* **Task statement**
Copy out the entries below exactly as they stand, but only from the line containing "interrupts on. *)" through the line containing "the error code".

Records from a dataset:
(* ===== verification/Trap.v ===== *)
(** * Trap: trap.c, vectors.S and trapasm.S

    The interrupt descriptor table, the entry and exit code that builds and
    consumes a struct trapframe on the kernel stack, and [trap]. *)
From S2P Require Import Prelude Memory State Spinlock Consout Vm Sched Bio Log Inode Console Dir File Proc Exec Syscall.

Definition T_SYSCALL : Z := 64.
Definition T_IRQ0 : Z := 32.
Definition IRQ_TIMER : Z := 0.
Definition IRQ_KBD : Z := 1.
Definition IRQ_COM1 : Z := 4.
Definition IRQ_IDE : Z := 14.
Definition IRQ_SPURIOUS : Z := 31.
Definition STS_IG32 : Z := 0xE.
Definition STS_TG32 : Z := 0xF.

(** ** The descriptor table *)

(** struct gatedesc of mmu.h. *)
Record gatedesc := Gatedesc {
  g_off_15_0 : Z; g_cs : Z; g_args : Z; g_rsv1 : Z; g_type : Z; g_s : Z; g_dpl : Z; g_p : Z;
  g_off_31_16 : Z }.
Definition SETGATE (istrap : bool) (sel off d : Z) : gatedesc := {|
  g_off_15_0 := Z.land off 0xffff;
  g_cs := sel;
  g_args := 0;
  g_rsv1 := 0;
  g_type := if istrap then STS_TG32 else STS_IG32;
  g_s := 0;
  g_dpl := d;
  g_p := 1;
  g_off_31_16 := Z.shiftr off 16;
|}.
(** The table [idt], given the addresses [vectors] of the entry points. *)
Definition idt_entries (vectors : Z -> Z) : list gatedesc :=
  <[Z.to_nat T_SYSCALL := SETGATE true (Z.shiftl SEG_KCODE 3) (vectors T_SYSCALL) DPL_USER]>
    (map (fun i => SETGATE false (Z.shiftl SEG_KCODE 3) (vectors i) 0) (seqZ 0 256)).
Definition tvinit (vectors : Z -> Z) : M (list gatedesc) :=
  initlock L_ticks "time" ;; mret (idt_entries vectors).

(** ** Entry and exit

    The stack as the list of its words, top first. [r] holds the registers at
    the interrupt. *)

(** The vectors for which the processor pushes an error code. *)
Definition has_err (i : Z) : bool :=
  (i =? 8) || ((10 <=? i) && (i <=? 14)) || (i =? 17).
(** What the processor pushes; the stack pointer only on a change of ring. *)
Definition hw_entry (user : bool) (i err : Z) (r : trapframe) (stack : list Z) : list Z :=
  let stack := if user then tf_esp r :: tf_ss r :: stack else stack in
  let stack := tf_eip r :: tf_cs r :: tf_eflags r :: stack in
  if has_err i then err :: stack else stack.
(** The entry point of vector [i]. *)
Definition vector (i : Z) (stack : list Z) : list Z :=
  i :: (if has_err i then stack else 0 :: stack).
(** [alltraps] up to the call: the segment registers and pushal. *)
Definition alltraps (r : trapframe) (stack : list Z) : list Z :=
  let stack := tf_gs r :: tf_fs r :: tf_es r :: tf_ds r :: stack in
  tf_edi r :: tf_esi r :: tf_ebp r :: tf_oesp r :: tf_ebx r :: tf_edx r :: tf_ecx r :: tf_eax r :: stack.

(** A struct trapframe at the top of the stack. *)
Definition load_trapframe (stack : list Z) : option (trapframe * list Z) :=
  match stack with
  | edi :: esi :: ebp :: oesp :: ebx :: edx :: ecx :: eax :: gs :: fs :: es :: ds ::
    trapno :: err :: eip :: cs :: eflags :: rest =>
      Some (Trapframe edi esi ebp oesp ebx edx ecx eax gs fs es ds trapno err eip cs eflags
        (nth 0 rest 0) (nth 1 rest 0), rest)
  | _ => None
  end.
(** [trapret]: popal ignores the saved %esp; iret returns to user mode and
    pops the stack pointer when the code segment is a user one. *)
Definition trapret (stack : list Z) : option (trapframe * list Z) :=
  match stack with
  | edi :: esi :: ebp :: oesp :: ebx :: edx :: ecx :: eax :: gs :: fs :: es :: ds ::
    trapno :: err :: eip :: cs :: eflags :: rest =>
      if Z.land cs 3 =? DPL_USER then
        match rest with
        | esp :: ss :: rest =>
            Some (Trapframe edi esi ebp 0 ebx edx ecx eax gs fs es ds 0 0 eip cs eflags esp ss, rest)
        | _ => None
        end
      else Some (Trapframe edi esi ebp 0 ebx edx ecx eax gs fs es ds 0 0 eip cs eflags 0 0, rest)
  | _ => None
  end.

(** ** trap *)

(** What the devices give: whether the disk reports no error, the readings of
    the keyboard's and the serial port's registers, %cr2, and the call
    stacks [procdump] prints. *)
Record devices := Devices {
  dv_ide : bool; dv_kbd : list (Z * Z); dv_uart : list (Z * Z); dv_cr2 : Z; dv_pcs : nat -> list Z }.

Section Trap.
Context `{Linker} `{DiskDriver}.

Definition myproc_opt : M (option proc) :=
  gets (fun s => c_proc (kcpu s) ≫= fun i => ptable s !! i).
(** [if(proc && proc->killed && (tf->cs&3) == DPL_USER) exit();] *)
Definition exit_if_killed (tf : trapframe) : M unit :=
  p ← myproc_opt;
  match p with
  | Some p => when (truth (p_killed p) && (Z.land (tf_cs tf) 3 =? DPL_USER)) exit
  | None => mret tt
  end.

Definition timer_tick : M unit :=
  c ← gets kcpu;
  when (c_id c =? 0)
    (acquire L_ticks ;;
     modify (fun s => s <| ticks := u32 (ticks s + 1) |>) ;;
     wakeup Ch_ticks ;;
     release L_ticks).

Definition trap_unexpected (dv : devices) (tf : trapframe) : M unit :=
  p ← myproc_opt;
  c ← gets kcpu;
  match (if Z.land (tf_cs tf) 3 =? 0 then None else p) with
  | None =>
      cprintf ("unexpected trap %d from cpu %d eip %x (cr2=0x%x)" +:+ nl)
        [A_int (tf_trapno tf); A_int (c_id c); A_int (tf_eip tf); A_int (dv_cr2 dv)] ;;
      panic "trap"
  | Some p =>
      cprintf ("pid %d %s: trap %d err %d on cpu %d eip 0x%x addr 0x%x--kill proc" +:+ nl)
        [A_int (p_pid p); A_str (Some (cstr (p_name p))); A_int (tf_trapno tf); A_int (tf_err tf);
         A_int (c_id c); A_int (tf_eip tf); A_int (dv_cr2 dv)] ;;
      set_myproc (fun p => p <| p_killed := 1 |>)
  end.

(** The [switch]; [lapiceoi] acknowledges the interrupt to the local APIC. *)
Definition trap_switch (dv : devices) (tf : trapframe) : M unit :=
  let irq := tf_trapno tf - T_IRQ0 in
  if irq =? IRQ_TIMER then timer_tick
  else if irq =? IRQ_IDE then ideintr (dv_ide dv)
  else if irq =? IRQ_IDE + 1 then mret tt
  else if irq =? IRQ_KBD then Kbd.kbdintr (dv_pcs dv) (dv_kbd dv)
  else if irq =? IRQ_COM1 then uartintr (dv_pcs dv) (dv_uart dv)
  else if (irq =? 7) || (irq =? IRQ_SPURIOUS) then
    c ← gets kcpu;
    cprintf ("cpu%d: spurious interrupt at %x:%x" +:+ nl)
      [A_int (c_id c); A_int (tf_cs tf); A_int (tf_eip tf)]
  else trap_unexpected dv tf.

Definition trap (dv : devices) (tf : trapframe) : M unit :=
  if tf_trapno tf =? T_SYSCALL then
    p ← curproc;
    when (truth (p_killed p)) exit ;;
    set_myproc (fun p => p <| p_tf := tf |>) ;;
    syscall ;;
    p ← curproc;
    when (truth (p_killed p)) exit
  else
    trap_switch dv tf ;;
    exit_if_killed tf ;;
    p ← myproc_opt;
    (match p with
     | Some p => when (bool_decide (p_state p = RUNNING) && (tf_trapno tf =? T_IRQ0 + IRQ_TIMER)) yield
     | None => mret tt
     end) ;;
    exit_if_killed tf.

End Trap.

(** ** The descriptor table *)

(** The address a gate holds: the processor joins its two halves. *)
Definition gate_off (g : gatedesc) : Z := Z.lor (Z.shiftl (g_off_31_16 g) 16) (g_off_15_0 g).

Lemma setgate_off istrap sel off d : 0 <= off -> gate_off (SETGATE istrap sel off d) = off.
Proof.
  intros Hoff. unfold gate_off, SETGATE. cbn. apply Z.bits_inj'. intros i Hi.
  change 0xffff with (Z.ones 16). rewrite Z.lor_spec, Z.shiftl_spec, Z.land_spec, Z.testbit_ones_nonneg by lia.
  destruct (Z.ltb_spec i 16).
  - rewrite (Z.testbit_neg_r _ (i - 16)) by lia. by rewrite andb_true_r.
  - rewrite Z.shiftr_spec, andb_false_r, orb_false_r by lia. f_equal. lia.
Qed.

(** C15. The interrupt descriptor table tvinit builds has 256 present gates into
    the kernel's code segment; gate [i] leads to entry point [i], whose address
    its two halves give back; and the gate of system calls is the only one that
    user code may enter with an int instruction, and the only one that leaves
    interrupts on. *)
Theorem idt_gates vectors :
  (forall i, 0 <= i < 256 -> 0 <= vectors i < 2 ^ 32) ->
  length (idt_entries vectors) = 256%nat /\
  forall i, 0 <= i < 256 -> exists g, idt_entries vectors !! Z.to_nat i = Some g /\
    gate_off g = vectors i /\ 0 <= g_off_15_0 g < 65536 /\ 0 <= g_off_31_16 g < 65536 /\
    g_p g = 1 /\ g_cs g = Z.shiftl SEG_KCODE 3 /\
    (g_dpl g = DPL_USER <-> i = T_SYSCALL) /\ (g_type g = STS_TG32 <-> i = T_SYSCALL).
Proof.
  intros Hv. unfold idt_entries. split; [by rewrite length_insert, length_map, length_seqZ|].
  intros i Hi. pose proof (Hv i Hi) as Hvi.
  assert (forall b d, 0 <= g_off_15_0 (SETGATE b (Z.shiftl SEG_KCODE 3) (vectors i) d) < 65536 /\
    0 <= g_off_31_16 (SETGATE b (Z.shiftl SEG_KCODE 3) (vectors i) d) < 65536) as Hr.
  { intros b d. cbn. change 0xffff with (Z.ones 16). rewrite Z.land_ones, Z.shiftr_div_pow2 by lia.
    change (2 ^ 16) with 65536. change (2 ^ 32) with 4294967296 in Hvi. split; [apply Z.mod_pos_bound; lia|].
    split; [apply Z.div_pos; lia|apply Z.div_lt_upper_bound; lia]. }
  destruct (decide (i = T_SYSCALL)) as [->|Hne].
  - rewrite list_lookup_insert_eq by (rewrite length_map, length_seqZ; unfold T_SYSCALL; lia).
    eexists. split; [done|]. split; [apply setgate_off; lia|]. split; [apply Hr|]. split; [apply Hr|]. done.
  - rewrite list_lookup_insert_ne by (unfold T_SYSCALL in *; lia).
    rewrite list_lookup_fmap, lookup_seqZ_lt by lia. cbn [fmap option_fmap option_map].
    rewrite Z.add_0_l, Z2Nat.id by lia.
    eexists. split; [done|]. split; [apply setgate_off; lia|]. split; [apply Hr|]. split; [apply Hr|].
    split_and!; try done.
Qed.

Lemma idt_gates_witness :
  exists g, idt_entries (fun i => 0x80105000 + 10 * i) !! 64%nat = Some g /\ g_dpl g = DPL_USER.
Proof.
  destruct (idt_gates (fun i => 0x80105000 + 10 * i) ltac:(intros i Hi; change (2 ^ 32) with 4294967296; lia))
    as [_ Hg].
  destruct (Hg 64 ltac:(lia)) as (g & H1 & _ & _ & _ & _ & _ & H2 & _).
  exists g. split; [exact H1|by apply H2].
Defined.

(** ** Entry and exit *)

(** The frame trap() sees, and the registers trapret leaves: the trap number,
    the error code and the saved stack pointer of pushal are gone, the stack
    pointer and segment are as the processor has them unless it returns to user
    mode. *)
Definition frame (user : bool) (i err : Z) (r : trapframe) (stack : list Z) : trapframe :=
  r <| tf_trapno := i |> <| tf_err := if has_err i then err else 0 |>
    <| tf_esp := if user then tf_esp r else nth 0 stack 0 |>
    <| tf_ss := if user then tf_ss r else nth 1 stack 0 |>.
Definition restored (user : bool) (r : trapframe) : trapframe :=
  r <| tf_oesp := 0 |> <| tf_trapno := 0 |> <| tf_err := 0 |>
    <| tf_esp := if user then tf_esp r else 0 |> <| tf_ss := if user then tf_ss r else 0 |>.

(** The stack on which a frame lies. *)
Definition store_trapframe (user : bool) (tf : trapframe) (stack : list Z) : list Z :=
  alltraps tf (tf_trapno tf :: tf_err tf :: tf_eip tf :: tf_cs tf :: tf_eflags tf ::
    (if user then tf_esp tf :: tf_ss tf :: stack else stack)).

(** C13. The entry code of every vector, with or without an error code pushed by
    the processor and from either ring, leaves on the stack the struct trapframe
    that trap() expects: the interrupted registers, the vector and the error
    code (0 where there is none). And whatever trap() writes into the frame,
    trapret gives exactly those registers back to the interrupted code, with
    the stack as it was before the interrupt. *)
Theorem trap_entry_exit user i err r stack :
  load_trapframe (alltraps r (vector i (hw_entry user i err r stack))) =
    Some (frame user i err r stack, if user then tf_esp r :: tf_ss r :: stack else stack) /\
  alltraps r (vector i (hw_entry user i err r stack)) = store_trapframe user (frame user i err r stack) stack /\
  forall tf, (Z.land (tf_cs tf) 3 =? DPL_USER) = user ->
    trapret (store_trapframe user tf stack) = Some (restored user tf, stack).
Proof.
  split_and!.
  - unfold vector, hw_entry, alltraps, frame. destruct r, user, (has_err i); reflexivity.
  - unfold vector, hw_entry, alltraps, frame, store_trapframe. destruct r, user, (has_err i); reflexivity.
  - intros tf Hcs. unfold trapret, store_trapframe, alltraps, restored. rewrite Hcs. by destruct tf, user.
Qed.

Lemma trap_entry_exit_witness :
  let r := Trapframe 1 2 3 4 5 6 7 8 9 10 11 12 0 0 0x40 0x1b 0x202 0x1ffc 0x23 in
  trapret (store_trapframe true (r <| tf_eax := 42 |>) [99]) = Some (restored true (r <| tf_eax := 42 |>), [99]).
Proof.
  intros r. exact (proj2 (proj2 (trap_entry_exit true 64 0 r [99])) (r <| tf_eax := 42 |>) eq_refl).
Defined.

* **Your solution**
    interrupts on. *)
Theorem idt_gates vectors :
  (forall i, 0 <= i < 256 -> 0 <= vectors i < 2 ^ 32) ->
  length (idt_entries vectors) = 256%nat /\
  forall i, 0 <= i < 256 -> exists g, idt_entries vectors !! Z.to_nat i = Some g /\
    gate_off g = vectors i /\ 0 <= g_off_15_0 g < 65536 /\ 0 <= g_off_31_16 g < 65536 /\
    g_p g = 1 /\ g_cs g = Z.shiftl SEG_KCODE 3 /\
    (g_dpl g = DPL_USER <-> i = T_SYSCALL) /\ (g_type g = STS_TG32 <-> i = T_SYSCALL).
Proof.
  intros Hv. unfold idt_entries. split; [by rewrite length_insert, length_map, length_seqZ|].
  intros i Hi. pose proof (Hv i Hi) as Hvi.
  assert (forall b d, 0 <= g_off_15_0 (SETGATE b (Z.shiftl SEG_KCODE 3) (vectors i) d) < 65536 /\
    0 <= g_off_31_16 (SETGATE b (Z.shiftl SEG_KCODE 3) (vectors i) d) < 65536) as Hr.
  { intros b d. cbn. change 0xffff with (Z.ones 16). rewrite Z.land_ones, Z.shiftr_div_pow2 by lia.
    change (2 ^ 16) with 65536. change (2 ^ 32) with 4294967296 in Hvi. split; [apply Z.mod_pos_bound; lia|].
    split; [apply Z.div_pos; lia|apply Z.div_lt_upper_bound; lia]. }
  destruct (decide (i = T_SYSCALL)) as [->|Hne].
  - rewrite list_lookup_insert_eq by (rewrite length_map, length_seqZ; unfold T_SYSCALL; lia).
    eexists. split; [done|]. split; [apply setgate_off; lia|]. split; [apply Hr|]. split; [apply Hr|]. done.
  - rewrite list_lookup_insert_ne by (unfold T_SYSCALL in *; lia).
    rewrite list_lookup_fmap, lookup_seqZ_lt by lia. cbn [fmap option_fmap option_map].
    rewrite Z.add_0_l, Z2Nat.id by lia.
    eexists. split; [done|]. split; [apply setgate_off; lia|]. split; [apply Hr|]. split; [apply Hr|].
    split_and!; try done.
Qed.

Lemma idt_gates_witness :
  exists g, idt_entries (fun i => 0x80105000 + 10 * i) !! 64%nat = Some g /\ g_dpl g = DPL_USER.
Proof.
  destruct (idt_gates (fun i => 0x80105000 + 10 * i) ltac:(intros i Hi; change (2 ^ 32) with 4294967296; lia))
    as [_ Hg].
  destruct (Hg 64 ltac:(lia)) as (g & H1 & _ & _ & _ & _ & _ & H2 & _).
  exists g. split; [exact H1|by apply H2].
Defined.

(** ** Entry and exit *)

(** The frame trap() sees, and the registers trapret leaves: the trap number,
    the error code and the saved stack pointer of pushal are gone, the stack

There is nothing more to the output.